(Stored data)
=== Begin Enclosure ===

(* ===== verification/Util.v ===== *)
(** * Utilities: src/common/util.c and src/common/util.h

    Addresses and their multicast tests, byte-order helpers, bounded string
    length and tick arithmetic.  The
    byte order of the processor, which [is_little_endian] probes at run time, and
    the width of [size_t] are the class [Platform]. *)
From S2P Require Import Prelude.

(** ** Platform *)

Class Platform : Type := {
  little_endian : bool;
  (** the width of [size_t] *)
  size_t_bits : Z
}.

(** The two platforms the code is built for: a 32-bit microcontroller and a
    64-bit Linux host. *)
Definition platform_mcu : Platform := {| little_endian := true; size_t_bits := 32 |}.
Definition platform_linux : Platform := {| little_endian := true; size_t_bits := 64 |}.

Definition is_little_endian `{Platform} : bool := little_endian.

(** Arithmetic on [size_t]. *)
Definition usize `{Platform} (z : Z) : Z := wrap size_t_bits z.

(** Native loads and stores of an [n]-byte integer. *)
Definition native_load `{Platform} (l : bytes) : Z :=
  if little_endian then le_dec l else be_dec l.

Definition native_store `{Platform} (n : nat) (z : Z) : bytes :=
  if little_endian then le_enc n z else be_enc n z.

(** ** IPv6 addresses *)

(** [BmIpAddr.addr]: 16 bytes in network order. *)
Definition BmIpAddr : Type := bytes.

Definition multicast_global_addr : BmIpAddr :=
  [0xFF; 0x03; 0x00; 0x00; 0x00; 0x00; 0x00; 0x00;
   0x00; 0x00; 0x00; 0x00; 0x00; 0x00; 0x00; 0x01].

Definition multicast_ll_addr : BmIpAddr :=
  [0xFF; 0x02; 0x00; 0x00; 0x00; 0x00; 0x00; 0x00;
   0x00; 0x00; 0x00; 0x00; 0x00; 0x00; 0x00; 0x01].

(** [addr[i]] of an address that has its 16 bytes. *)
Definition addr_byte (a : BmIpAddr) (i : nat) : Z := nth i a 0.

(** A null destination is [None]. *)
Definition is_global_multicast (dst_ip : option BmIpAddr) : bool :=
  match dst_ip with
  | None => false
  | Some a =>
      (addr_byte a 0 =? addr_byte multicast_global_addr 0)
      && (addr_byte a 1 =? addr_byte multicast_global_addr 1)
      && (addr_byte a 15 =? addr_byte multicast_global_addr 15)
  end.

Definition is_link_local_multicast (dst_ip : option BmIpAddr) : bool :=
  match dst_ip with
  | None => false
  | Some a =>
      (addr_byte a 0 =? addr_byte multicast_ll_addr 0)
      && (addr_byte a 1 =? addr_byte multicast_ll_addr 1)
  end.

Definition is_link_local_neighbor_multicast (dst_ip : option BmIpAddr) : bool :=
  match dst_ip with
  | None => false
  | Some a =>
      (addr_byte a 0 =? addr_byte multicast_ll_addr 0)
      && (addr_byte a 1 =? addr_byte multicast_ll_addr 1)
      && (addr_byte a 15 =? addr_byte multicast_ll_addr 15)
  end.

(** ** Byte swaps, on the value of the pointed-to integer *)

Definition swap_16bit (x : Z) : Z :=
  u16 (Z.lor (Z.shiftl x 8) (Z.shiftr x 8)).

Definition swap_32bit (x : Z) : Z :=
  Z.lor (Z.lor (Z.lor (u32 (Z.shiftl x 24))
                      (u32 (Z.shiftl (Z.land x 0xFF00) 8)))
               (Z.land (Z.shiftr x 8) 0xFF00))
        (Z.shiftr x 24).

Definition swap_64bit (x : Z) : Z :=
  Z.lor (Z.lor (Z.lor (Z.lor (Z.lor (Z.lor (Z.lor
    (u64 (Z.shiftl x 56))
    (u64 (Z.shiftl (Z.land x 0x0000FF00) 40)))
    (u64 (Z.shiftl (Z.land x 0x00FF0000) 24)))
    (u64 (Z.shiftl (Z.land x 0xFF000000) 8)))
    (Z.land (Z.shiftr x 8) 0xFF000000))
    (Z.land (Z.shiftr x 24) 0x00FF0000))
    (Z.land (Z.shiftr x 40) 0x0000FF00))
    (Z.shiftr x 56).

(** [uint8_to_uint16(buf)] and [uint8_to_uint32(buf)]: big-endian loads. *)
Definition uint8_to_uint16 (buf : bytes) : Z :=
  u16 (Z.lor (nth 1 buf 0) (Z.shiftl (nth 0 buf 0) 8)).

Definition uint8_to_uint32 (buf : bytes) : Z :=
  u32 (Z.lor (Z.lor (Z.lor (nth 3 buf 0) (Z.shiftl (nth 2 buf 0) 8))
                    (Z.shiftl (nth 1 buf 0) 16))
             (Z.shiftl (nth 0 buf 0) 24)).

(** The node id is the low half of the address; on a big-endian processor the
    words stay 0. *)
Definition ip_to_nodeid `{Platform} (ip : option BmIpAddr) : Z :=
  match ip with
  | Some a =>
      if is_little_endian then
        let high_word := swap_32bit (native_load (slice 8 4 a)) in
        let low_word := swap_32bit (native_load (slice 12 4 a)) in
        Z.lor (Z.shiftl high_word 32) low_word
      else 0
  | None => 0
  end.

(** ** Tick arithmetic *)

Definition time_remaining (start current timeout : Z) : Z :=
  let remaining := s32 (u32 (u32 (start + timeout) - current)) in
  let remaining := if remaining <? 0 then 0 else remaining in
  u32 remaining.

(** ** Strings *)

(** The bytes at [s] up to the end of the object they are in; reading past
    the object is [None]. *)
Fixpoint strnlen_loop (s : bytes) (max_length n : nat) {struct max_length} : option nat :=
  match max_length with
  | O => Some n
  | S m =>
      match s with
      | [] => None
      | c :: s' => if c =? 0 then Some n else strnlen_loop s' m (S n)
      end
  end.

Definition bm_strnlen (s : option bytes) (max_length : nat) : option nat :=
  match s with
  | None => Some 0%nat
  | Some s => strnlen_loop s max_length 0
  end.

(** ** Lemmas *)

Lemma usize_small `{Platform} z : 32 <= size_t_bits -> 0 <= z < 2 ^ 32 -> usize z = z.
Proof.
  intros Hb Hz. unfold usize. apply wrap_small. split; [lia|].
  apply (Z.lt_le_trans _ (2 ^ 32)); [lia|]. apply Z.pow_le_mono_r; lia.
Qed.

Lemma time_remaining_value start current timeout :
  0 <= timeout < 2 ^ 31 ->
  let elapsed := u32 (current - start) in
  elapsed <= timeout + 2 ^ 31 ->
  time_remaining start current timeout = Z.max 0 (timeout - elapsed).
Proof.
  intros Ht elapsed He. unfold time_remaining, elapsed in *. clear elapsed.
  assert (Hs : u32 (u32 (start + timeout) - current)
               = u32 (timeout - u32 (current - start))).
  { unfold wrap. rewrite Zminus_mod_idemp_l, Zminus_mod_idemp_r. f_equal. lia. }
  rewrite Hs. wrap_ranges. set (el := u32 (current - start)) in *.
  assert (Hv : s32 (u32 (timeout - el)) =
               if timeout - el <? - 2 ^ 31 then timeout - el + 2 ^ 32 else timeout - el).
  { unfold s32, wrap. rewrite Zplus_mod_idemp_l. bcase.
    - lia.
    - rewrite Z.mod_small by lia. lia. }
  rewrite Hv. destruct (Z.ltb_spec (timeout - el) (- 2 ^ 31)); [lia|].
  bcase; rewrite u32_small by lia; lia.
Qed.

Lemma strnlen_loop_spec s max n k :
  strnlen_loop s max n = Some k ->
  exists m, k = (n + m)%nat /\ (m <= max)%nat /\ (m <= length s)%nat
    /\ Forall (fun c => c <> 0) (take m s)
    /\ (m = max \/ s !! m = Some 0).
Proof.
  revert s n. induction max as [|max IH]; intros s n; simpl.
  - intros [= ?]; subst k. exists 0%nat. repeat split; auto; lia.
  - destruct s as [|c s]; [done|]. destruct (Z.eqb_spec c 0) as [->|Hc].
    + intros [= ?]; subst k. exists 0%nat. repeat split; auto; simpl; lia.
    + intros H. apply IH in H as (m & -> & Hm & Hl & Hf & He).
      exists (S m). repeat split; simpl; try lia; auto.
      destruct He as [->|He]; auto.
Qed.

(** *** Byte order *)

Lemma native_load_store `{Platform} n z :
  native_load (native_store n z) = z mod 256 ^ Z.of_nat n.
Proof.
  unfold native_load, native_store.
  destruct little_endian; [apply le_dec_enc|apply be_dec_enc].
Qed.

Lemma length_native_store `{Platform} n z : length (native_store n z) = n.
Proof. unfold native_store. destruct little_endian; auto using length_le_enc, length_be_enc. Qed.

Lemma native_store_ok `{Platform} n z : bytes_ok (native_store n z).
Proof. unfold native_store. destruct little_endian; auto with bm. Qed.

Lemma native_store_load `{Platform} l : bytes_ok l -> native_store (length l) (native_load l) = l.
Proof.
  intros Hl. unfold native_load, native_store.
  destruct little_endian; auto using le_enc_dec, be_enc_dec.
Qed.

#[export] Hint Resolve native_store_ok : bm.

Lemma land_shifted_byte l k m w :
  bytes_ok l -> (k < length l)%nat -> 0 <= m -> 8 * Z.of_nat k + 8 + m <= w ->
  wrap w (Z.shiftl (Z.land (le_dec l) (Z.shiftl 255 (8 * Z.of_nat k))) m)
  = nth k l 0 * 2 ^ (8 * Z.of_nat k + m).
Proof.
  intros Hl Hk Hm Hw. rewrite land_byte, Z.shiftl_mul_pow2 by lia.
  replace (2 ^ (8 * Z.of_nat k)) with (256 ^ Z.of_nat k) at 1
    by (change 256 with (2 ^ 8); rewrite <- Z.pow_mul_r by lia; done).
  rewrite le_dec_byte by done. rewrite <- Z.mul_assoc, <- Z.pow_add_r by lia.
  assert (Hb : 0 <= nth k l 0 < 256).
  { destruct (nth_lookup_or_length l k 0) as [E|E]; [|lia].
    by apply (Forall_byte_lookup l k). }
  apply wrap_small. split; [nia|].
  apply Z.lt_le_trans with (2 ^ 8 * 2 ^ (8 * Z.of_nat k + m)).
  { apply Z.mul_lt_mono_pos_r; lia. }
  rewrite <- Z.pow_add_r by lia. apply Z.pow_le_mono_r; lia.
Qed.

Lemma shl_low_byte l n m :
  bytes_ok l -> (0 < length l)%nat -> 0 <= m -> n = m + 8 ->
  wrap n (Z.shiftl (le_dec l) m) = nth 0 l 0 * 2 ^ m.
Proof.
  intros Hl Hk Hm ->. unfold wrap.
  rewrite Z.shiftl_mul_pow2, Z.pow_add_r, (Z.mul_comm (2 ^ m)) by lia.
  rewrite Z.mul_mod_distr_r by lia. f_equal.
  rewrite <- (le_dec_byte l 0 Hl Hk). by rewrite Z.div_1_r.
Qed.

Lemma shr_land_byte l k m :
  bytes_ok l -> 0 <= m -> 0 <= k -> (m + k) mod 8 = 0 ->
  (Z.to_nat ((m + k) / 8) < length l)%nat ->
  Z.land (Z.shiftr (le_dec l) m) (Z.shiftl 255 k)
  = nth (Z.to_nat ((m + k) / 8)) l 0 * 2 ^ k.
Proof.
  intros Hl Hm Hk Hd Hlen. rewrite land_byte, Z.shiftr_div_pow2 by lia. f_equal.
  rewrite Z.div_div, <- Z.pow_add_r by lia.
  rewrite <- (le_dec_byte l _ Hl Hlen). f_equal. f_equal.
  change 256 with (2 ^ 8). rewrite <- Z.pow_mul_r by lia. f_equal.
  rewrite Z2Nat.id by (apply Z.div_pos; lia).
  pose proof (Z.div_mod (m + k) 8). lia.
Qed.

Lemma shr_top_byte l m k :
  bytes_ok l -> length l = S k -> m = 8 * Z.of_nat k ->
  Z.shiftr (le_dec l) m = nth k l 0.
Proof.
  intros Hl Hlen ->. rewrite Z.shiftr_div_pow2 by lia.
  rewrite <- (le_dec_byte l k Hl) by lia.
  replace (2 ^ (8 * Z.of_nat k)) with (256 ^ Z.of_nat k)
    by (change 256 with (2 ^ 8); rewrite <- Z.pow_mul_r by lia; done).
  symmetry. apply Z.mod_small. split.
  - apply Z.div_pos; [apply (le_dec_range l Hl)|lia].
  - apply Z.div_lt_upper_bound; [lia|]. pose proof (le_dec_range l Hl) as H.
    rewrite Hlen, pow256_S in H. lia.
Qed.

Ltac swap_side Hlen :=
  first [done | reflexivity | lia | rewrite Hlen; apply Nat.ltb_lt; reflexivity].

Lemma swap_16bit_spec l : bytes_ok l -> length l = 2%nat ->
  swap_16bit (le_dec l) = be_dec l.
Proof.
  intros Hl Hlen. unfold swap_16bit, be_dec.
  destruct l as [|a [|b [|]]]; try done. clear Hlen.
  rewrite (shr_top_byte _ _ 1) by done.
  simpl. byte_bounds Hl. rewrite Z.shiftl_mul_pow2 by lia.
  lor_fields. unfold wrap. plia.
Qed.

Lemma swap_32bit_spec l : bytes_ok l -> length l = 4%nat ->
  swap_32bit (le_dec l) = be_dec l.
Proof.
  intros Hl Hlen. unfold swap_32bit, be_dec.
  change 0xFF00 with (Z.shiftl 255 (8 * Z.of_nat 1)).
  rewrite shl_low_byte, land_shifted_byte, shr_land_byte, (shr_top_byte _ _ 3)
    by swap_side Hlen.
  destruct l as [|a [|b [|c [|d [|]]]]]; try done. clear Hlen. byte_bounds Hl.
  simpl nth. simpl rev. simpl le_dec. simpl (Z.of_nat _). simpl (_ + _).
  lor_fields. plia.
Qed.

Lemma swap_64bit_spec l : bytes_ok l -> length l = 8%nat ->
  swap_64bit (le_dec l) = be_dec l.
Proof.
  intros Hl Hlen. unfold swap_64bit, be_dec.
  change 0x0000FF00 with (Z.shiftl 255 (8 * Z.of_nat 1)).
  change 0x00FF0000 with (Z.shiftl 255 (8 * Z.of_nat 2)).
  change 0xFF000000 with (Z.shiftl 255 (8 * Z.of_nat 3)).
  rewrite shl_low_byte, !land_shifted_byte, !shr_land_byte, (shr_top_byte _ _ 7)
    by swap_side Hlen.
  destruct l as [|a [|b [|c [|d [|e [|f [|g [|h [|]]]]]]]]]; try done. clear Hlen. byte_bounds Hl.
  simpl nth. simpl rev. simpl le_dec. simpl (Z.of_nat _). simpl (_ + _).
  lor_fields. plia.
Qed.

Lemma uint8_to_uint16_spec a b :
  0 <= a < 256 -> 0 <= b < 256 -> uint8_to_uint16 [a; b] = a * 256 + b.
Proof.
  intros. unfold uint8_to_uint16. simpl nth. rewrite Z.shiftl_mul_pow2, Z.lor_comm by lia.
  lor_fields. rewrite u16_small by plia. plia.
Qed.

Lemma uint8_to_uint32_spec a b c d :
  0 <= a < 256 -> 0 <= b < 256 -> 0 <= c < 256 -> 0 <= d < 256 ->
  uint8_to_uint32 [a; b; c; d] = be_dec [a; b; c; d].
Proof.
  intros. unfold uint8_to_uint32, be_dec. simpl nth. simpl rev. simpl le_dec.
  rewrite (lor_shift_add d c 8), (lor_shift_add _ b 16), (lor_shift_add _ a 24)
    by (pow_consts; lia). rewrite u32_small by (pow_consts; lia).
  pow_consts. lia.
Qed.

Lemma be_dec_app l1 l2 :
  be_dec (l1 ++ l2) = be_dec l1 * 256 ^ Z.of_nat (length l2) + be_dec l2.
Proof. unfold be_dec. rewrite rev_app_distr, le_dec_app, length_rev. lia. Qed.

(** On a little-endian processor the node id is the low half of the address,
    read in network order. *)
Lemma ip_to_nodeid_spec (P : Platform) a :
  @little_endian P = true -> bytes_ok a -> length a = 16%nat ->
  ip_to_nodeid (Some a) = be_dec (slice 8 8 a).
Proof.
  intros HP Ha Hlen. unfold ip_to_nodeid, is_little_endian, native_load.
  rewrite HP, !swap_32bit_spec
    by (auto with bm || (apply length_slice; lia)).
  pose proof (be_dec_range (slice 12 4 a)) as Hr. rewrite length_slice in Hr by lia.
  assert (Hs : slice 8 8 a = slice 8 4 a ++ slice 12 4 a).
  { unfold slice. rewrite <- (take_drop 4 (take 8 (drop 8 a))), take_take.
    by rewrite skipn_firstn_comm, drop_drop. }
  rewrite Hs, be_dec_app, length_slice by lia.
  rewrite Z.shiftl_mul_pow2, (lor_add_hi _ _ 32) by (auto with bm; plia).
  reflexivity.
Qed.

=== End Enclosure ===
=== Begin Enclosure ===

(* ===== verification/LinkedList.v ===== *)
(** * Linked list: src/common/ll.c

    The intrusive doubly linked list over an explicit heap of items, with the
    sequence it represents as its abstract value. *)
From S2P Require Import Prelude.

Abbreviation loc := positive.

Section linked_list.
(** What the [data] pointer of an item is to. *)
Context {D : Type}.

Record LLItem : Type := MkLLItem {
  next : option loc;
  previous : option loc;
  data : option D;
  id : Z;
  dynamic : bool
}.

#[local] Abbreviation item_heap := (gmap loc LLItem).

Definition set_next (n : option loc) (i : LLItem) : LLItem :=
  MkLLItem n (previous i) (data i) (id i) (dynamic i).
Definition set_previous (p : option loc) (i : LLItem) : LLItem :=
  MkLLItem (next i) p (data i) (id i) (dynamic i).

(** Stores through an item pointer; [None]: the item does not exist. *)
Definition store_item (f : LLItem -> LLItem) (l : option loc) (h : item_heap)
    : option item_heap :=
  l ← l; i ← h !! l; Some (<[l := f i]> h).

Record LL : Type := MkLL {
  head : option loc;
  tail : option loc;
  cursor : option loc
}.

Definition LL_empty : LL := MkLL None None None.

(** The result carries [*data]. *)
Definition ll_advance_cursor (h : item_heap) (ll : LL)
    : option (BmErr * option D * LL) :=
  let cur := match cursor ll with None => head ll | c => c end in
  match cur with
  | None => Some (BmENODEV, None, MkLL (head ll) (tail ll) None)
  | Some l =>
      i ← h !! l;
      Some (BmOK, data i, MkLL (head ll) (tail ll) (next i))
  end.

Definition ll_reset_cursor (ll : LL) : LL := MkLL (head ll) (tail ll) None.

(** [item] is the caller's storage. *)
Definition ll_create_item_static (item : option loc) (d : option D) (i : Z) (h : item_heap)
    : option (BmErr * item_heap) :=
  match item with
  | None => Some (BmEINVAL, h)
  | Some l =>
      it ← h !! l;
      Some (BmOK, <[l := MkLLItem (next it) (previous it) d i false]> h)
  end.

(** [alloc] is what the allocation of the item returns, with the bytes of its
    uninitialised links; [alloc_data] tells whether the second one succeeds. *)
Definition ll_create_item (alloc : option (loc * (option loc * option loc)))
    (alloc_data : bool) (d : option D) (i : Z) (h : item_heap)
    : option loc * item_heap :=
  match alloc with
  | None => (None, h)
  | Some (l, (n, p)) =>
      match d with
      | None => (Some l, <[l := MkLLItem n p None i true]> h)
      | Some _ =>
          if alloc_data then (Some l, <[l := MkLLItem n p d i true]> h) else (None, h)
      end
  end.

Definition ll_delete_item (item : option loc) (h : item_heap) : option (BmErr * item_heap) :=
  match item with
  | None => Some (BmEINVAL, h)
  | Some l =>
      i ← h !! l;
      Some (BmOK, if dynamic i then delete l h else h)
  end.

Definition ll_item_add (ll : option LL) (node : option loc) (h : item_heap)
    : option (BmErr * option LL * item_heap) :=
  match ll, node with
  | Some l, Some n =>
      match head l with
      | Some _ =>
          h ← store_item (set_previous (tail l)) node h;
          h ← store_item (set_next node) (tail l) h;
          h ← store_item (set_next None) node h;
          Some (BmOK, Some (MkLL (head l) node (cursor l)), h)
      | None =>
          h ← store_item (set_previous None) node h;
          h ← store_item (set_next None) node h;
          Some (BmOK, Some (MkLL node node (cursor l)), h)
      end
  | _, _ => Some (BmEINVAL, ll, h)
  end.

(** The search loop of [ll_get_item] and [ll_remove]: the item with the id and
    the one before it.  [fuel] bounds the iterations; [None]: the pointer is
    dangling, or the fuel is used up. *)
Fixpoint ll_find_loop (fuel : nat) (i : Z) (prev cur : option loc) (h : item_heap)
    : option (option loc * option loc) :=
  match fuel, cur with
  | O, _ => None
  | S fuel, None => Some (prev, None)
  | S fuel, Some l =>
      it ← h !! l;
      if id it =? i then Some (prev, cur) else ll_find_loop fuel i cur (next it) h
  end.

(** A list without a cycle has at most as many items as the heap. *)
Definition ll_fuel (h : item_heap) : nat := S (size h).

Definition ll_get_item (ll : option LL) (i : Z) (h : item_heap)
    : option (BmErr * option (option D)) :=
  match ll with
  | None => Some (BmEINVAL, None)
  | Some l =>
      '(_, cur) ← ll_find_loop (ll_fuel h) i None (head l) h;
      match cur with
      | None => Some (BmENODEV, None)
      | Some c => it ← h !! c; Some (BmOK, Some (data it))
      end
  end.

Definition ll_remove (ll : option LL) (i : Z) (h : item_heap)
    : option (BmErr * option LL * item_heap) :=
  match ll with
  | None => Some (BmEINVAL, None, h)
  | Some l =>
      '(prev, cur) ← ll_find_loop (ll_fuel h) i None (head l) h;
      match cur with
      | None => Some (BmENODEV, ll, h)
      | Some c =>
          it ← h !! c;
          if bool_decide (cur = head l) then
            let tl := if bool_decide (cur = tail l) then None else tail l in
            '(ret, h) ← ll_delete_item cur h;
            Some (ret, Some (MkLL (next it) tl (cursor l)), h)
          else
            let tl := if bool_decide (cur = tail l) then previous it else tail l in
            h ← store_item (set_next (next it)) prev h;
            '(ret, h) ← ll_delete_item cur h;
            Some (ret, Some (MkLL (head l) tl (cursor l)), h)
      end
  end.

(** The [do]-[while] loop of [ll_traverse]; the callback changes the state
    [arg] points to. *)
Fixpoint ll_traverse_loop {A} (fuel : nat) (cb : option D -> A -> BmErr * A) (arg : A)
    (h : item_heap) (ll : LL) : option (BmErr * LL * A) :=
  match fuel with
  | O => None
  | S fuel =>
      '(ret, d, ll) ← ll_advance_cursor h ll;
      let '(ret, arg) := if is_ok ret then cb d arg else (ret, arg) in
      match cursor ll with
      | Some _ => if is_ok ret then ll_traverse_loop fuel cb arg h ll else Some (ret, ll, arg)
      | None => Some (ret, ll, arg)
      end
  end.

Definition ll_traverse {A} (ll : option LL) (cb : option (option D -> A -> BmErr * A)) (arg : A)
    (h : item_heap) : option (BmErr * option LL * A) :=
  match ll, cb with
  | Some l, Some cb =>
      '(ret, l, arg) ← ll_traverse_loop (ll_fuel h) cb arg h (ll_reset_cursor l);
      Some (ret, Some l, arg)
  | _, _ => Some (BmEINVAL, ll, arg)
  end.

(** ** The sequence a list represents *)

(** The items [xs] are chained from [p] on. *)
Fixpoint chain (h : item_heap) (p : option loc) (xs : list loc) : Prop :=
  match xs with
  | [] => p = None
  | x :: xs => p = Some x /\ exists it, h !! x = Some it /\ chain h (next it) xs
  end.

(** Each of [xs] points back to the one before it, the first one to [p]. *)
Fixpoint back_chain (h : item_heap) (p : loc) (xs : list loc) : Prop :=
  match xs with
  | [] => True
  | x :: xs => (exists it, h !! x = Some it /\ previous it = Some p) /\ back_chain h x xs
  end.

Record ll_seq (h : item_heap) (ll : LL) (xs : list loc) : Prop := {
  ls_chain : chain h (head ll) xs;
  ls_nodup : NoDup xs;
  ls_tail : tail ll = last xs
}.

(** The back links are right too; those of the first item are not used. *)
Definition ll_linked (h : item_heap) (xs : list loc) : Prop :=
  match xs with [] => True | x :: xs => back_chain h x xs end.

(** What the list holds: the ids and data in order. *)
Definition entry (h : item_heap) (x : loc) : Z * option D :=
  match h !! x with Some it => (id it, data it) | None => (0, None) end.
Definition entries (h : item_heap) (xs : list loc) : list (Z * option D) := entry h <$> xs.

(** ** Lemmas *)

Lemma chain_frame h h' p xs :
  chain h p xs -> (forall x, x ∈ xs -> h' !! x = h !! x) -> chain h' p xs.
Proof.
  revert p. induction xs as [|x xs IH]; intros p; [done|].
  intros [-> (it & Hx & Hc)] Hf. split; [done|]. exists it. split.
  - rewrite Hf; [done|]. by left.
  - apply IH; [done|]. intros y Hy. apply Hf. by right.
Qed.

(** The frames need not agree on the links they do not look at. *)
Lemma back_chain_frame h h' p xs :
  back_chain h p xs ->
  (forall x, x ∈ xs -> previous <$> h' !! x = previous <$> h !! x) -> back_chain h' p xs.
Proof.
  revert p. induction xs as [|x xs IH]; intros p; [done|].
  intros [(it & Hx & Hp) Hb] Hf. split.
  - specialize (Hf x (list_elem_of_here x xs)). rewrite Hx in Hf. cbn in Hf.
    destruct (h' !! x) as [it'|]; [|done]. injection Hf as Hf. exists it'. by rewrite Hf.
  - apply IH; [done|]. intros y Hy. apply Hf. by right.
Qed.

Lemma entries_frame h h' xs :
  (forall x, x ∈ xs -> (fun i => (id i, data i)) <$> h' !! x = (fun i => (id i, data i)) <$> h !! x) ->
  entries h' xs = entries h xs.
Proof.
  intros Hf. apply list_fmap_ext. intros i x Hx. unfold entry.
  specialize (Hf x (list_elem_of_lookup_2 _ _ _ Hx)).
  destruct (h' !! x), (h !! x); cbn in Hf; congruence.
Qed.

=== End Enclosure ===

> Try it: In the entries above, the lines between the one holding "destruct little_endian; [apply" and the one holding "(native_store n z).", inclusive, are to be printed exactly as written, and those alone.

> Answer box:
  destruct little_endian; [apply le_dec_enc|apply be_dec_enc].
Qed.

Lemma length_native_store `{Platform} n z : length (native_store n z) = n.
Proof. unfold native_store. destruct little_endian; auto using length_le_enc, length_be_enc. Qed.

Lemma native_store_ok `{Platform} n z : bytes_ok (native_store n z).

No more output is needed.